| INSTRUCTIONS FOR THE TASK |
In the data that follows, how many lines include the string "shares"? Answer with the number alone.

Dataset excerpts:
════

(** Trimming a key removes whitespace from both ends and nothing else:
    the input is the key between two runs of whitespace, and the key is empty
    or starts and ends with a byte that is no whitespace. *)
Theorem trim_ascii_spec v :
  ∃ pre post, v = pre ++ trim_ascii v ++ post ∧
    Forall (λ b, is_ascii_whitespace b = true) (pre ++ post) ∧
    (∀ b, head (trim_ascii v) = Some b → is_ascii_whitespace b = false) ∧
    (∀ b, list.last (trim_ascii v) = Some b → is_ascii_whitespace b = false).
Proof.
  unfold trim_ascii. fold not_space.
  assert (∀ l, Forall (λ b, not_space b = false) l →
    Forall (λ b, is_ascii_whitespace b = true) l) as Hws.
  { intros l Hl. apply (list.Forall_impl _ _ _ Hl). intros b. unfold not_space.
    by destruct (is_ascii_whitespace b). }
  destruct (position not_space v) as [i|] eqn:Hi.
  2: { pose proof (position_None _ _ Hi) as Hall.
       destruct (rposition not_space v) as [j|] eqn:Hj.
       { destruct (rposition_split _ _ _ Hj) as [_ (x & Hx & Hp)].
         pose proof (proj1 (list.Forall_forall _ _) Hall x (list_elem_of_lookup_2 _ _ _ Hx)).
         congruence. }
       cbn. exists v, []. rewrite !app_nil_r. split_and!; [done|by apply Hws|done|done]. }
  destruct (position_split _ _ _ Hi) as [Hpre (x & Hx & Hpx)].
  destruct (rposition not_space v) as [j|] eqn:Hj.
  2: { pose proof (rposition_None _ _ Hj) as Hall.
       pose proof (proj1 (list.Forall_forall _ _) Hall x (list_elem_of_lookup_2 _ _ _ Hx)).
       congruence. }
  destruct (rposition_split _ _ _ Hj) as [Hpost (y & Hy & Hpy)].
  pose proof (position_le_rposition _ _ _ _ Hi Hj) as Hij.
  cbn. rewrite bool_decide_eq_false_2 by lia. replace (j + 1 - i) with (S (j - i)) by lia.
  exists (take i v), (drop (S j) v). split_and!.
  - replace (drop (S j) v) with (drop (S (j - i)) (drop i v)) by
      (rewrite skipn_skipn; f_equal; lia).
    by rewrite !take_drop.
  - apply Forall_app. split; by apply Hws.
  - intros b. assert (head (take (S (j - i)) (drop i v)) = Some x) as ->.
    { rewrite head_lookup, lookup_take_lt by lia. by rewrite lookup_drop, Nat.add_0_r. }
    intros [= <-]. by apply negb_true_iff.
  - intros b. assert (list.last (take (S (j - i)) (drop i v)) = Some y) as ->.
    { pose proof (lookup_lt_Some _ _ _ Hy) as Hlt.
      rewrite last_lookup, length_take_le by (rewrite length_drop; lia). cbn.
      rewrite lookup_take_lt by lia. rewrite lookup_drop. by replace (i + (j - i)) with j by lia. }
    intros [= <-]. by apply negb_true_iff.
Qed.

════

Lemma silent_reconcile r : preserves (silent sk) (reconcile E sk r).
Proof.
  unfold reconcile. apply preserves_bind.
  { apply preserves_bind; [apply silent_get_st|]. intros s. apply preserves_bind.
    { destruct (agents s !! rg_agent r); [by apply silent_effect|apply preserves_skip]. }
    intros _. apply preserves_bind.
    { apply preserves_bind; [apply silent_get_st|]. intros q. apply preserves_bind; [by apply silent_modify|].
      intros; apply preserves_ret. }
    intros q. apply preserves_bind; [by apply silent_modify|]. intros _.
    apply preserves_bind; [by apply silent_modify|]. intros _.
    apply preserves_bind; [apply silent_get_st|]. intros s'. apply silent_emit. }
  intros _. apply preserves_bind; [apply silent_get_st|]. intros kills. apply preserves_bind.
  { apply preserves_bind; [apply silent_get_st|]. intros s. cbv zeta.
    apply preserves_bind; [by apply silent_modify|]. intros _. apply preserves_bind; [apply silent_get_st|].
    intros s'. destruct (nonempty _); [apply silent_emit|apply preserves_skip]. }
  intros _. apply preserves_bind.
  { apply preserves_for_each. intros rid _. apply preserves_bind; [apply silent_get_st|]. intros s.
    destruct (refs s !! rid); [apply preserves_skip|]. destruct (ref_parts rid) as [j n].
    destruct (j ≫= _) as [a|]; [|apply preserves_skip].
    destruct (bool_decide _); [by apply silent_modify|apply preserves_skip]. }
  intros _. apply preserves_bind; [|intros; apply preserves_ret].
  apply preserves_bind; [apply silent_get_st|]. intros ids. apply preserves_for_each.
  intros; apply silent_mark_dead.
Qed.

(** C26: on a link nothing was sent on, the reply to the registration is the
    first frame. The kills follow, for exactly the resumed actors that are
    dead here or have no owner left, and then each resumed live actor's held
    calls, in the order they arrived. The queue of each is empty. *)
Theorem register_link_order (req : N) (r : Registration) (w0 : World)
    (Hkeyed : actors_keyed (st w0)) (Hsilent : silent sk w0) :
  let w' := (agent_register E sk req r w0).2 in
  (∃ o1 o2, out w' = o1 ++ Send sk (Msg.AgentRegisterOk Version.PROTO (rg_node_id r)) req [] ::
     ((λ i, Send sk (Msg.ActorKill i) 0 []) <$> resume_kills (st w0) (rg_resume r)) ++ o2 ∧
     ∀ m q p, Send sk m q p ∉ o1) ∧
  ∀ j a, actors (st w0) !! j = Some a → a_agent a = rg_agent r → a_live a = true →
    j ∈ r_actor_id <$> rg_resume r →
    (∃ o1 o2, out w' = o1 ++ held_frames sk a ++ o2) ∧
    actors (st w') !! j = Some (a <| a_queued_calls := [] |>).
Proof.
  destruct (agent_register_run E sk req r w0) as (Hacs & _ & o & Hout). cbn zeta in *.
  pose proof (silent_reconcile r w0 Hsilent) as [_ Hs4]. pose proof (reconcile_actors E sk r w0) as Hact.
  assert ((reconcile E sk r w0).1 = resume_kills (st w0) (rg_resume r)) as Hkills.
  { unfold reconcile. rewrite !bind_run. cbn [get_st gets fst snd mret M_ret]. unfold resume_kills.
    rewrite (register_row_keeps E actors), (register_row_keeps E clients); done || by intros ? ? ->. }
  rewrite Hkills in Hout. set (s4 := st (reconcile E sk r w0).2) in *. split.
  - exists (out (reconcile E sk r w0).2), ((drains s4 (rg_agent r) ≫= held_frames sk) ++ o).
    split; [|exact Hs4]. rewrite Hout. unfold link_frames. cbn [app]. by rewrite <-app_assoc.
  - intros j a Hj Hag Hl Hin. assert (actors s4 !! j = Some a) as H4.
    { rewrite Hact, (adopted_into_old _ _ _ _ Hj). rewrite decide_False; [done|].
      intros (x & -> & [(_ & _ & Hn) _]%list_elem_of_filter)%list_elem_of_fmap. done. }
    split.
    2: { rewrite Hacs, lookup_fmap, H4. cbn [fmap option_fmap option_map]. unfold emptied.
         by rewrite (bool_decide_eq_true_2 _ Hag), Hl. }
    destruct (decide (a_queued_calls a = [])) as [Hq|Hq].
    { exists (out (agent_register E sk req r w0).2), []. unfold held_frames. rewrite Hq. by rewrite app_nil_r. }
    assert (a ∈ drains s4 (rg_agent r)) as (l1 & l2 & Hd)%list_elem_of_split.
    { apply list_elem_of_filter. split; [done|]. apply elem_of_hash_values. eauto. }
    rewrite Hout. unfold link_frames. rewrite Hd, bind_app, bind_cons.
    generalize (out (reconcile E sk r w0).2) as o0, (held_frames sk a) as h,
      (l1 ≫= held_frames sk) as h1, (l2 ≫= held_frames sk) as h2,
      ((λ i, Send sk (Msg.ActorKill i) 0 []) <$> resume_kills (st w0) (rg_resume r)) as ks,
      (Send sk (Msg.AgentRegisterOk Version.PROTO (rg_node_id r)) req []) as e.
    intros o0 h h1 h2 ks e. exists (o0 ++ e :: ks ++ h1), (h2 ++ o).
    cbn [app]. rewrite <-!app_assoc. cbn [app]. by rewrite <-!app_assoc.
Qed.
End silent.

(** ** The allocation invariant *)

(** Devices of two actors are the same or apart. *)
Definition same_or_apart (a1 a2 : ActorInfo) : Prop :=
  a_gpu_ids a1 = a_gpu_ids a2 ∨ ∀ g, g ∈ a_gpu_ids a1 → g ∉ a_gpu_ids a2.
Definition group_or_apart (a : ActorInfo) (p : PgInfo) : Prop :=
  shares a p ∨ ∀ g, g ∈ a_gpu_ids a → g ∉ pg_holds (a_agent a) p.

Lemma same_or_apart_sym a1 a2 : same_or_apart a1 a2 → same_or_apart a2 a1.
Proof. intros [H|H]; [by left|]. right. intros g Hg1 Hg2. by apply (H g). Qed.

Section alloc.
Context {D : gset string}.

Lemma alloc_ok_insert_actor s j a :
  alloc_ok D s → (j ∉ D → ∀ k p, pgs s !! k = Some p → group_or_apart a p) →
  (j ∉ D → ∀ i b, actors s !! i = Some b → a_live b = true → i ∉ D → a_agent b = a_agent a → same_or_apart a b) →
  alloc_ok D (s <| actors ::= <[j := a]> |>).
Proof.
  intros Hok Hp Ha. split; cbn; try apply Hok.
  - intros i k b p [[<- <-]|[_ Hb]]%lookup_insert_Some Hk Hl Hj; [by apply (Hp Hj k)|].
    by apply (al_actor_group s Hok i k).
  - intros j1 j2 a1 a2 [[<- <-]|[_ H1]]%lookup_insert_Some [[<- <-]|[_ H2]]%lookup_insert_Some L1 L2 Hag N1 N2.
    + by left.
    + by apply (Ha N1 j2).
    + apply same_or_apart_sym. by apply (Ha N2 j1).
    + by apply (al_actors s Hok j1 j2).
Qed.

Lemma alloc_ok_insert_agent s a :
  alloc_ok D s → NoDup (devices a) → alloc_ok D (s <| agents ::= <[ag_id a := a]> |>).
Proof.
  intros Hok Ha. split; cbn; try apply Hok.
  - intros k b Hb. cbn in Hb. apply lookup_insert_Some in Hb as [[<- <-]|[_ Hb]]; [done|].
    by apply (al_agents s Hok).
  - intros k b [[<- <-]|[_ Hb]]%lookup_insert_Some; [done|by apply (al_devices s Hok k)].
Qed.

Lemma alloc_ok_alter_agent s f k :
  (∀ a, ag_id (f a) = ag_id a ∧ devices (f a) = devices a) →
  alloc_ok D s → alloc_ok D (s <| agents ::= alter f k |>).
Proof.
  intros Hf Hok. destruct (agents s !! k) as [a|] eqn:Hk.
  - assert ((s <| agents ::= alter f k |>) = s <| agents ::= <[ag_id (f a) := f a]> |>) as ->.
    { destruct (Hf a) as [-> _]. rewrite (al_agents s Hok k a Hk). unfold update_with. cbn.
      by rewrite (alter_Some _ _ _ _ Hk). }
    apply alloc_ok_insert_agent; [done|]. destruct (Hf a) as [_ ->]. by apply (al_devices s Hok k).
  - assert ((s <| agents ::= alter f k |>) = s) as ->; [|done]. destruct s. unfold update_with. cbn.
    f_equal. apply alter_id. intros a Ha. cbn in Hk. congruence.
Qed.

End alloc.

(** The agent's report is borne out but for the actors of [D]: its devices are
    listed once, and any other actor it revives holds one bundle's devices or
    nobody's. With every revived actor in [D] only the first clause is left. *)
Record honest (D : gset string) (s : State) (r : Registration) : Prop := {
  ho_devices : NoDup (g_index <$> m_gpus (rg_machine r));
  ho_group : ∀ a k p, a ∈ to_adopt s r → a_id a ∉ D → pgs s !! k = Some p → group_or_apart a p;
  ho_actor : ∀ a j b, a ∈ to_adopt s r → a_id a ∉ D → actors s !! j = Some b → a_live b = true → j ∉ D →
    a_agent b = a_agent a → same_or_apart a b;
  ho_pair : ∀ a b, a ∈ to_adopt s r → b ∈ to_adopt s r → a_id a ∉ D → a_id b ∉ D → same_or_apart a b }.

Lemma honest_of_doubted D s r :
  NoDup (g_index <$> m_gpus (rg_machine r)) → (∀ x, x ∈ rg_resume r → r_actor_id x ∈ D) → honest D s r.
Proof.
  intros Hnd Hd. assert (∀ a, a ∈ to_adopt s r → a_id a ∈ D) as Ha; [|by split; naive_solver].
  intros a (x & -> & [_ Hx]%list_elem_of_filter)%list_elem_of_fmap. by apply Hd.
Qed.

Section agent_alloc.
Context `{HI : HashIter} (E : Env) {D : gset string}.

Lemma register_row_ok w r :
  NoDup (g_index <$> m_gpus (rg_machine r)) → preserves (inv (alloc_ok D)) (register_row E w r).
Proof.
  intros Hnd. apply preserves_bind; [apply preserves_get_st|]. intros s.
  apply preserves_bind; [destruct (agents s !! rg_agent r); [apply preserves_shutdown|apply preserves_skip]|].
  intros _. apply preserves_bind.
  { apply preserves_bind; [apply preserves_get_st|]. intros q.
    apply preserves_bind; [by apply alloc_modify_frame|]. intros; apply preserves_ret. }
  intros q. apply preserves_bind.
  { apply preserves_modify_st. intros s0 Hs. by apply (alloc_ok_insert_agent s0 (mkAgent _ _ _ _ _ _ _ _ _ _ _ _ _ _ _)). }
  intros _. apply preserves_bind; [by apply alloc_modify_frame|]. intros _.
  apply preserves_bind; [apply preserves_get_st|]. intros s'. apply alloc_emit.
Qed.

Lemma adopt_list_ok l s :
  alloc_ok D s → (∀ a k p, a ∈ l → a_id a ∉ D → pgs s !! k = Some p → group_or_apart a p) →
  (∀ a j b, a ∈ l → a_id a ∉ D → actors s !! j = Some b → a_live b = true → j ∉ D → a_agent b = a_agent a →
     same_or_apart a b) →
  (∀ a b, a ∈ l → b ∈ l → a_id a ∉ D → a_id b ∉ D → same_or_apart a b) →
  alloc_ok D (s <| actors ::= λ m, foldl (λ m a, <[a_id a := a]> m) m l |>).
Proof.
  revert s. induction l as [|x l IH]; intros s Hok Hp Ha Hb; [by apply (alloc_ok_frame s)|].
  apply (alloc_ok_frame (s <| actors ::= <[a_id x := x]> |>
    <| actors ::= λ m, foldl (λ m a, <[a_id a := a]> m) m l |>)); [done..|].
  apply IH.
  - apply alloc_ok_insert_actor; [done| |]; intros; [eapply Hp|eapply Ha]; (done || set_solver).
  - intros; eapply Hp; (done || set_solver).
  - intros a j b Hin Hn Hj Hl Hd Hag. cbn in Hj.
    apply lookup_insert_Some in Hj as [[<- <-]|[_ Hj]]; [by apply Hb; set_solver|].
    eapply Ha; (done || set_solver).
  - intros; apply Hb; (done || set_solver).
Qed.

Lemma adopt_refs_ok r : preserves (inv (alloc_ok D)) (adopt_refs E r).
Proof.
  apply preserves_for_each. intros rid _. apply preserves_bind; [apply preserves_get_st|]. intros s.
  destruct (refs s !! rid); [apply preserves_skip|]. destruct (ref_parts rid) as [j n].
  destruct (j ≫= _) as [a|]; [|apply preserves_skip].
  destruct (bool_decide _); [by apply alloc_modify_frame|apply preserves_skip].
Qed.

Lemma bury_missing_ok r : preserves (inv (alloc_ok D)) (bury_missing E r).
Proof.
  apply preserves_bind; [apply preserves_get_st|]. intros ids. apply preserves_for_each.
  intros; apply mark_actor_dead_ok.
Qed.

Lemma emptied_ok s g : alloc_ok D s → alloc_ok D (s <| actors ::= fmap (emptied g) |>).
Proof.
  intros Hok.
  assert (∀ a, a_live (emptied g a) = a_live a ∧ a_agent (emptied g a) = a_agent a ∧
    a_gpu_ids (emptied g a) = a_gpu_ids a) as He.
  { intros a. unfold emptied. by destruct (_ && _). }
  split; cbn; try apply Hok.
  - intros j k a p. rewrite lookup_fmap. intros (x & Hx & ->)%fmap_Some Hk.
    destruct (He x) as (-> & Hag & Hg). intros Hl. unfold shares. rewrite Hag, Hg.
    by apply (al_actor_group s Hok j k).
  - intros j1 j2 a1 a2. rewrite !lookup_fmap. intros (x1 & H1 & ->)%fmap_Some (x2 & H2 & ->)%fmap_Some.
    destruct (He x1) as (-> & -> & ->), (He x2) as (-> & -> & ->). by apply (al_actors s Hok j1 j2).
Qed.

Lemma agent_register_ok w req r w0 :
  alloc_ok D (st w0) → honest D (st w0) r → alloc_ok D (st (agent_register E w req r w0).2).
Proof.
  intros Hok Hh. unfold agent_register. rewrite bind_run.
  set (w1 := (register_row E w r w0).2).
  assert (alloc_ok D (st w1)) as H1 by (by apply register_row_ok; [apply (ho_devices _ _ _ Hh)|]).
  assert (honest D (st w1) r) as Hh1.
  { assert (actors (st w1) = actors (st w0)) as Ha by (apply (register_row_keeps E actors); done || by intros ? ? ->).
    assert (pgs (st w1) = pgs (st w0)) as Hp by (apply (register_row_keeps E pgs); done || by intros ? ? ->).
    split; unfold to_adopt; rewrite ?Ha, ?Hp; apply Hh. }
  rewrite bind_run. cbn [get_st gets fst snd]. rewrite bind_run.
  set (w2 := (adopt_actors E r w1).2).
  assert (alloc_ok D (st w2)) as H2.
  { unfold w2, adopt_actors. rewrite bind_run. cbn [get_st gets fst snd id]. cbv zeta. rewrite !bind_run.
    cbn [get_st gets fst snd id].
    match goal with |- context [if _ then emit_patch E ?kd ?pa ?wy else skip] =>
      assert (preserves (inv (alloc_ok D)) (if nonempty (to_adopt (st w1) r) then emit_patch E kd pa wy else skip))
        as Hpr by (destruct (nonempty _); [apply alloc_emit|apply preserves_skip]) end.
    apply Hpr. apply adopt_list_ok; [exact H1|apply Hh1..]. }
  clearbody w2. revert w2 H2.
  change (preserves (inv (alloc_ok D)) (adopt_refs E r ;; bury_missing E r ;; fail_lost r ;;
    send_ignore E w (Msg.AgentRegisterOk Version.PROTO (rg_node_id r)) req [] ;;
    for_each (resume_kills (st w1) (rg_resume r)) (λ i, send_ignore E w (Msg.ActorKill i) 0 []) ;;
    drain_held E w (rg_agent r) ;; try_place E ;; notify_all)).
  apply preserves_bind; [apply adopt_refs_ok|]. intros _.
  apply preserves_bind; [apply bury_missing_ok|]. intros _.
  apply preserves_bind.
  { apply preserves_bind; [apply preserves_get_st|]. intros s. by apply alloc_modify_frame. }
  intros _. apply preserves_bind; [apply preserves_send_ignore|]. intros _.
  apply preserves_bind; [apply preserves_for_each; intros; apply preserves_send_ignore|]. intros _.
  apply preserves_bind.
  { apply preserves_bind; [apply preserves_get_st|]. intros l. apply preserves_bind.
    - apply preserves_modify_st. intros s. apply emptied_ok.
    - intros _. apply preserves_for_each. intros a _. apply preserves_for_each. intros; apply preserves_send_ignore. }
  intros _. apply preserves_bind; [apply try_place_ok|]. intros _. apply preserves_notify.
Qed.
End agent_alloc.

════

| ANSWER SPACE |
2